Lemma wp_AddReshapeNode_same i o s s' dt q v bi bo Q m :
  (∀ m', grows m m' → has m' i → has m' o → (v = false → Forall (provided m') [o]) → Q tt m') →
  wp (AddReshapeNode_same env qnn i o s s' dt q v bi bo) Q m.
Proof. intros HQ. unfold AddReshapeNode_same. wp_step. wp_step. intros _. by apply wp_AddReshapeNode. Qed.

Lemma wp_AddTransposeNode k i o s p s' dt q v bi bo Q m :
  (∀ m', grows m m' → has m' i → has m' o → (v = false → Forall (provided m') [o]) → Q tt m') →
  wp (AddTransposeNode env qnn k i o s p s' dt q v bi bo) Q m.
Proof.
  intros HQ. eapply (wp_use (fun _ => linked i o v)); [|by intros [] ? ? (? & ? & ?); auto].
  unfold AddTransposeNode. do 6 wp_step. wp_step.
  { apply wp_AddReshapeNode_same. intros. by split_and!. }
  wp_step. wp_step. wp_step. wp_step.
  destruct bi; cbn [orb]; [wp_auto; by split_and!|].
  destruct (IsQnnTensorWrapperExist m i) eqn:Ei; cbn [negb]; [|wp_auto; by split_and!].
  assert (has m i) as Hi by (by apply exists_has). wp_auto; by split_and!.
Qed.

Lemma wp_AddNoopReshapeNode n i o v Q m : has m i →
  (∀ m', grows m m' → has m' (name o) → (v = false → Forall (provided m') [name o]) → Q tt m') →
  wp (AddNoopReshapeNode env graph qnn n i o v) Q m.
Proof.
  intros Hi HQ. eapply (wp_use (fun _ => linked i (name o) v)); [|by intros [] ? ? (? & ? & ?); auto].
  unfold AddNoopReshapeNode. do 3 wp_step. wp_step; [|wp_step; done]. wp_step. wp_step. wp_step.
  assert (tensor_name_ a = name o) as En.
  { unfold MakeTensorWrapper in E. inv_bind E. inv_bind E. by apply make_tensor_name in E. }
  wp_auto. rewrite En in *. by split_and!.
Qed.

Lemma wp_AddStaticBiasTensor n s dt q d ins Q m : Forall (has m) ins →
  (∀ m' ins', grows m m' → Forall (has m') ins' → Q ins' m') → wp (AddStaticBiasTensor env n s dt q d ins) Q m.
Proof.
  intros Hi HQ. eapply (wp_use (fun r m' => Forall (has m') r)); [|auto]. unfold AddStaticBiasTensor. wp_auto.
Qed.

End Helpers.
(* ===== verification/OpBuilder.v ===== *)
(** * The base op builder

    [BaseOpBuilder] of [builder/opbuilder/base_op_builder.{h,cc}]: how a node unit becomes QNN
    tensors and nodes.  The virtual methods are the fields of [Virtuals] and [OpBuilder];
    [AddToModelBuilder] and [ProcessOutputs] are written against them, and [builder_laws] is
    what they owe, so that the theorems hold for every builder that keeps it. *)

From S2P Require Import Prelude DataTypes Floats QuantParams Perm QnnTensor Quantize OpParams ModelWrapper NodeGroups NodeUnitDefs TensorInfo ModelOps.
Local Open Scope Z_scope.

(** The macro of [QnnOpDef.h] for an ONNX op. *)
Definition onnx_op_type_to_qnn_op_type : list (string * string) :=
  [("Abs", "QNN_OP_ELEMENT_WISE_ABS"); ("Add", "QNN_OP_ELEMENT_WISE_ADD"); ("And", "QNN_OP_ELEMENT_WISE_AND");
   ("ArgMax", "QNN_OP_ARGMAX"); ("ArgMin", "QNN_OP_ARGMIN"); ("Asin", "QNN_OP_ELEMENT_WISE_ASIN");
   ("Atan", "QNN_OP_ELEMENT_WISE_ATAN"); ("AveragePool", "QNN_OP_POOL_AVG_2D");
   ("BatchNormalization", "QNN_OP_BATCHNORM"); ("Cast", "QNN_OP_CAST"); ("CastLike", "QNN_OP_CAST");
   ("Ceil", "QNN_OP_ELEMENT_WISE_CEIL"); ("Clip", "QNN_OP_RELU_MIN_MAX"); ("Concat", "QNN_OP_CONCAT");
   ("Conv", "QNN_OP_CONV_2D"); ("ConvTranspose", "QNN_OP_TRANSPOSE_CONV_2D"); ("Cos", "QNN_OP_ELEMENT_WISE_COS");
   ("CumSum", "QNN_OP_CUMULATIVE_SUM"); ("DepthToSpace", "QNN_OP_DEPTH_TO_SPACE");
   ("DequantizeLinear", "QNN_OP_DEQUANTIZE"); ("Div", "QNN_OP_ELEMENT_WISE_DIVIDE"); ("Elu", "QNN_OP_ELU");
   ("Equal", "QNN_OP_ELEMENT_WISE_EQUAL"); ("Exp", "QNN_OP_ELEMENT_WISE_EXP");
   ("Expand", "QNN_OP_ELEMENT_WISE_MULTIPLY"); ("Flatten", "QNN_OP_RESHAPE"); ("Floor", "QNN_OP_ELEMENT_WISE_FLOOR");
   ("Gather", "QNN_OP_GATHER"); ("GatherElements", "QNN_OP_GATHER_ELEMENTS"); ("Gelu", "QNN_OP_GELU");
   ("Gemm", "QNN_OP_FULLY_CONNECTED"); ("GlobalAveragePool", "QNN_OP_POOL_AVG_2D");
   ("GlobalMaxPool", "QNN_OP_POOL_MAX_2D"); ("Greater", "QNN_OP_ELEMENT_WISE_GREATER");
   ("GreaterOrEqual", "QNN_OP_ELEMENT_WISE_GREATER_EQUAL"); ("GridSample", "QNN_OP_GRID_SAMPLE");
   ("GroupNormalization", "QNN_OP_GROUP_NORM"); ("HardSigmoid", "QNN_OP_ELEMENT_WISE_NEURON");
   ("HardSwish", "QNN_OP_ELEMENT_WISE_NEURON"); ("InstanceNormalization", "QNN_OP_INSTANCE_NORM");
   ("LRN", "QNN_OP_LRN"); ("LSTM", "QNN_OP_LSTM"); ("LayerNormalization", "QNN_OP_LAYER_NORM");
   ("LeakyRelu", "QNN_OP_PRELU"); ("Less", "QNN_OP_ELEMENT_WISE_LESS");
   ("LessOrEqual", "QNN_OP_ELEMENT_WISE_LESS_EQUAL"); ("Log", "QNN_OP_ELEMENT_WISE_LOG");
   ("LogSoftmax", "QNN_OP_LOG_SOFTMAX"); ("LpNormalization", "QNN_OP_L2_NORM"); ("MatMul", "QNN_OP_MAT_MUL");
   ("Max", "QNN_OP_ELEMENT_WISE_MAXIMUM"); ("MaxPool", "QNN_OP_POOL_MAX_2D"); ("Min", "QNN_OP_ELEMENT_WISE_MINIMUM");
   ("Mul", "QNN_OP_ELEMENT_WISE_MULTIPLY"); ("Neg", "QNN_OP_ELEMENT_WISE_NEG"); ("Not", "QNN_OP_ELEMENT_WISE_NOT");
   ("NotEqual", "QNN_OP_ELEMENT_WISE_NOT_EQUAL"); ("OneHot", "QNN_OP_ONE_HOT"); ("Or", "QNN_OP_ELEMENT_WISE_OR");
   ("PRelu", "QNN_OP_PRELU"); ("Pad", "QNN_OP_PAD"); ("Pow", "QNN_OP_ELEMENT_WISE_POWER");
   ("QuantizeLinear", "QNN_OP_QUANTIZE"); ("RMSNormalization", "QNN_OP_RMS_NORM"); ("ReduceMax", "QNN_OP_REDUCE_MAX");
   ("ReduceMean", "QNN_OP_REDUCE_MEAN"); ("ReduceMin", "QNN_OP_REDUCE_MIN"); ("ReduceProd", "QNN_OP_REDUCE_PROD");
   ("ReduceSum", "QNN_OP_REDUCE_SUM"); ("Relu", "QNN_OP_RELU"); ("Reshape", "QNN_OP_RESHAPE");
   ("Resize", "QNN_OP_RESIZE"); ("Round", "QNN_OP_ELEMENT_WISE_ROUND");
   ("ScatterElements", "QNN_OP_SCATTER_ELEMENTS"); ("ScatterND", "QNN_OP_SCATTER_ND"); ("Shape", "QNN_OP_SHAPE");
   ("Sigmoid", "QNN_OP_SIGMOID"); ("Sign", "QNN_OP_ELEMENT_WISE_SIGN");
   ("SimplifiedLayerNormalization", "QNN_OP_RMS_NORM"); ("Sin", "QNN_OP_ELEMENT_WISE_SIN");
   ("Slice", "QNN_OP_STRIDED_SLICE"); ("Softmax", "QNN_OP_SOFTMAX"); ("Softplus", "QNN_OP_ELEMENT_WISE_NEURON");
   ("SpaceToDepth", "QNN_OP_SPACE_TO_DEPTH"); ("Split", "QNN_OP_SPLIT"); ("Sqrt", "QNN_OP_ELEMENT_WISE_SQUARE_ROOT");
   ("Squeeze", "QNN_OP_RESHAPE"); ("Sub", "QNN_OP_ELEMENT_WISE_SUBTRACT"); ("Sum", "QNN_OP_ELEMENT_WISE_ADD");
   ("Tanh", "QNN_OP_TANH"); ("Tile", "QNN_OP_TILE"); ("TopK", "QNN_OP_TOP_K"); ("Transpose", "QNN_OP_TRANSPOSE");
   ("Unsqueeze", "QNN_OP_RESHAPE"); ("Upsample", "QNN_OP_RESIZE"); ("Where", "QNN_OP_ELEMENT_WISE_SELECT");
   ("Xor", "QNN_OP_ELEMENT_WISE_XOR")].

(** How many inputs and outputs QNN needs; 0 stands for all. *)
Definition GetInputOutputCountQnnRequired (onnx_op_type : string) : nat * nat :=
  default (0, 0)%nat (find_assoc onnx_op_type
    [("BatchNormalization", (3, 1)%nat); ("GlobalAveragePool", (0, 1)%nat); ("LayerNormalization", (0, 1)%nat);
     ("MaxPool", (0, 1)%nat)]).

Definition GetInputCountQnnRequired (u : UnitView) : nat :=
  match (GetInputOutputCountQnnRequired (u_op_type u)).1 with 0%nat => length (Inputs u) | n => n end.
Definition GetOutputCountQnnRequired (u : UnitView) : nat :=
  match (GetInputOutputCountQnnRequired (u_op_type u)).2 with 0%nat => length (Outputs u) | n => n end.

Section BaseOpBuilder.
Context `{SafeInt} `{QnnInterface}.
Context (env : environment) (graph : OrtGraph) (qnn : QnnHeaders).

Definition GetQnnOpType (onnx_op_type : string) : result string :=
  match find_assoc onnx_op_type onnx_op_type_to_qnn_op_type with
  | Some m => Ok (macro qnn m)
  | None => Err (Throw "Unable to map given ONNX op type to QNN")
  end.

(** The virtual methods that [ProcessOutputs] and [IsOpSupported] call. *)
Record Virtuals := {
  GetSupportedOutputDataType : nat → Qnn_DataType_t → Qnn_DataType_t;
  OverrideOutputQuantParam : UnitView → list string → nat → Qnn_DataType_t → QnnQuantParamsWrapper → M QnnQuantParamsWrapper;
  CheckCpuDataTypes : list Qnn_DataType_t → list Qnn_DataType_t → result unit;
  CheckHtpDataTypes : list Qnn_DataType_t → list Qnn_DataType_t → result unit;
  CheckGpuDataTypes : list Qnn_DataType_t → list Qnn_DataType_t → result unit
}.

Definition base_virtuals : Virtuals := {|
  GetSupportedOutputDataType _ t := t;
  OverrideOutputQuantParam _ _ _ _ q := ret q;
  CheckCpuDataTypes _ _ := Ok tt;
  CheckHtpDataTypes _ _ := Ok tt;
  CheckGpuDataTypes _ _ := Ok tt
|}.

(** ** Inputs *)

(** The answer is [input_names] with the input. *)
Definition ProcessInput (input : OrtNodeUnitIODef) (input_names : list string) : M (list string) :=
  let! exists_ := get (fun m => IsQnnTensorWrapperExist m (name input)) in
  if exists_ : bool then ret (input_names ++ [name input])
  else
    let! w := lift (MakeTensorWrapper env graph input) in
    let! _ := add_wrapper env w "Failed to add tensor." in
    ret (input_names ++ [name input]).

Definition process_inputs (u : UnitView) (n : nat) (input_names : list string) : M (list string) :=
  each (seq 0 n) (fun names i => let! input := lift (aget (Inputs u) i) in ProcessInput input names) input_names.

Definition base_ProcessInputs (u : UnitView) (do_op_validation : bool) : M (list string) :=
  process_inputs u (GetInputCountQnnRequired u) [].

★ ★ ★ ★

» Exercise directions
Return the lines exactly as they stand, please. Start at the top of the material and finish with the line where "Lemma wp_AddTransposeNode k" appears.

» Exercise answer
Lemma wp_AddReshapeNode_same i o s s' dt q v bi bo Q m :
  (∀ m', grows m m' → has m' i → has m' o → (v = false → Forall (provided m') [o]) → Q tt m') →
  wp (AddReshapeNode_same env qnn i o s s' dt q v bi bo) Q m.
Proof. intros HQ. unfold AddReshapeNode_same. wp_step. wp_step. intros _. by apply wp_AddReshapeNode. Qed.

Lemma wp_AddTransposeNode k i o s p s' dt q v bi bo Q m :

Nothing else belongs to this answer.